Coming Home to Nature Through the Body: An Intuitive Inquiry
into Experiences of Grief, Weeping and other Deep Emotions in Response
to Nature by Jay P. Dufrechou (2002) UMI #3047959
Coming Home is the very personal story (and doctoral dissertation)
by Jay Dufrechou, the attorney and psychologist. Dufrechou employed
intuitive inquiry to examine experiences of grief, weeping, and
other deep emotions in response to nature (his own, as well as those
of forty others). Most of us in industrialized societies have developed
ego structures that suppress our intimate contacts with nature.
But what actually happens when people connect deeply with nature?
Like a French Impressionist, Dufrechou looks beyond the confines
and catharses of the clinic—to lived-experiences of being-in-nature.
“Have you ever wept or felt grief or other deep emotions when
feeling deeply connected to nature?” From this simple question,
Defrechou documents how connecting with nature can be deeply meaningful
(p. 8), and is often a source of healing and creativity (p. 9).
His emphasis is on developing embodied descriptions of experience,
and conveying—through concrete details of sensation and emotion—how
it feels to have such experiences (p. iii).
Dufrechou’s personal story began with a profound felt-connection
with rain during meditation. He wept and felt a range of emotions,
including a great sense of longing. The feelings were at once physical,
transcendent and mystical—full of excitement, bliss and awe.
He was drawn into a sphere seemingly beyond the physical world that
possessed infinite compassion, knowledge, and potential for healing.
His eventual transformation energized him to move his family of
five from suburban silicon San Jose to faraway Helena, Montana.
While his treatise is not about primal therapy, it at once radically
supports and challenges the very foundations of primal theory. In
support, these stories are, after all, about real people having
real feelings in real situations, who frequently experience major
transformations. As a challenge, not all deep feelings must singularly
arise from, nor singularly connect to, primal pain. Still, it seems
likely that several of these participants may have been further
served by connecting with, dropping into, and feeling though multiple
layers of personal—as well as ecological—pain and suffering.

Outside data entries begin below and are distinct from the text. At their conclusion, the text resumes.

(* ===== verification/ReplicationSpec.v ===== *)
(** * Replication queues: what they promise

    Every operation is a sequence of the steps of ReplicationInv.v, so the invariant holds in every
    interleaving of publishers, workers and repairs; and what becomes of each copy. *)
From S2P Require Import Prelude Runs Types Config Metrics GoIO Wire Pending Replication ReplicationInv.
#[local] Open Scope Z_scope.

(** The client, the timers and the clock answer: [client.Do] has a timeout, a timer fires. *)
Class PeerNetTotal (W : Type) `{PeerNet W} := {
  do_total url req w : is_Some (pn_do url req w);
  pause_total d w : is_Some (pn_pause d w);
  now_total w : is_Some (pn_now w);
}.

Section Spec.
Context {W : Type} `{PeerNetTotal W} `{MapRange}.
Abbreviation RS := (replication W).
Implicit Types (s : RS) (hs : list holdings).

(** ** What a worker does to the world *)
Inductive event := asked (url : string) (req : peerRequest) (r : reply) | paused (d : Z) (stop : bool).
Inductive exchange : W -> list event -> W -> Prop :=
| ex_end w : exchange w [] w
| ex_asked w url req r w1 evs w2 : pn_do url req w = Some (r, w1) -> exchange w1 evs w2 -> exchange w (asked url req r :: evs) w2
| ex_paused w d stop w1 evs w2 : pn_pause d w = Some (stop, w1) -> exchange w1 evs w2 -> exchange w (paused d stop :: evs) w2
| ex_now w t w1 evs w2 : pn_now w = Some (t, w1) -> exchange w1 evs w2 -> exchange w evs w2.

Lemma exchange_app w1 evs1 w2 evs2 w3 : exchange w1 evs1 w2 -> exchange w2 evs2 w3 -> exchange w1 (evs1 ++ evs2) w3.
Proof. induction 1; cbn; eauto using exchange. Qed.
Lemma exchange_quiet w1 w2 evs w3 : exchange w1 [] w2 -> exchange w2 evs w3 -> exchange w1 evs w3.
Proof. apply (exchange_app w1 [] w2 evs w3). Qed.

(** ** Computations that leave the queues alone, and only read the clock *)
Definition still {A} (i : nat) (m : GoM RS A) : Prop := forall s, is_Some (rp_peers s !! i) ->
  wp m s (fun _ s' => queueView s' = queueView s /\ exchange (rp_world s) [] (rp_world s')).

Lemma view_peer s s' i p : queueView s' = queueView s -> rp_peers s !! i = Some p ->
  exists p', rp_peers s' !! i = Some p' /\ p_ch p' = p_ch p /\ p_queuedBytes p' = p_queuedBytes p /\ p_repairVersion p' = p_repairVersion p /\ p_url p' = p_url p.
Proof.
  unfold queueView. intros E Hp. injection E as _ E. apply (f_equal (.!! i)) in E. rewrite !list_lookup_fmap, Hp in E.
  destruct (rp_peers s' !! i) as [p'|]; [|done]. injection E as E1 E2 E3 E4. exists p'. by split_and!.
Qed.

Lemma view_cfg s s' : queueView s' = queueView s -> rp_cfg s' = rp_cfg s /\ length (rp_peers s') = length (rp_peers s).
Proof. unfold queueView. intros E. injection E as E1 E2. apply (f_equal length) in E2. by rewrite !length_fmap in E2. Qed.

Lemma view_some s s' i : queueView s' = queueView s -> is_Some (rp_peers s !! i) -> is_Some (rp_peers s' !! i).
Proof. intros E [p Hp]. destruct (view_peer _ _ _ _ E Hp) as (p' & Hp' & _). by exists p'. Qed.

This work, and others like it, could well provide a new beginning
in the primal movement, because not all pain, it appears, is entirely
personal or entirely ecological. Can we accept that pleasure and
pain originate from the earth as well as from other sources? Can
we keep our hearts and minds open and avoid both primal and ecological
reductionism?
The bottom line? Sensory contact with nature is sometimes experienced
as spiritual, sustaining, and healing. Connecting deeply with nature
can restore personal equilibrium, and may simultaneously help to
transform our culture (p. iii). This process seems to repair the
split between mind and body, as well as the split between humanity
and nature—both of which are prevalent in industrialized countries
(p. iv).
In conclusion, it is my opinion that deep feelings arise from
personal experiences, and also from experiences with nature. Primal
pain can be resolved by re-living and re-feeling personal trauma
and also, to some extent, by simply being-in-nature. Let us applaud
Dr. Dufrechou for his fine work,
and hope that he finds the time, inspiration, and stamina to continue
to present these ideas to the world. While there are no quick or
simple fixes for the problems of humanity, Dufrechou’s essential
insights provide a ray of real hope—one with revolutionary
possibilities for individual and cultural transformation.
Stephen Khamsi, Ph.D., is a psychotherapist in private practice in San Francisco. He is a long-time member of both the APA and the IPA.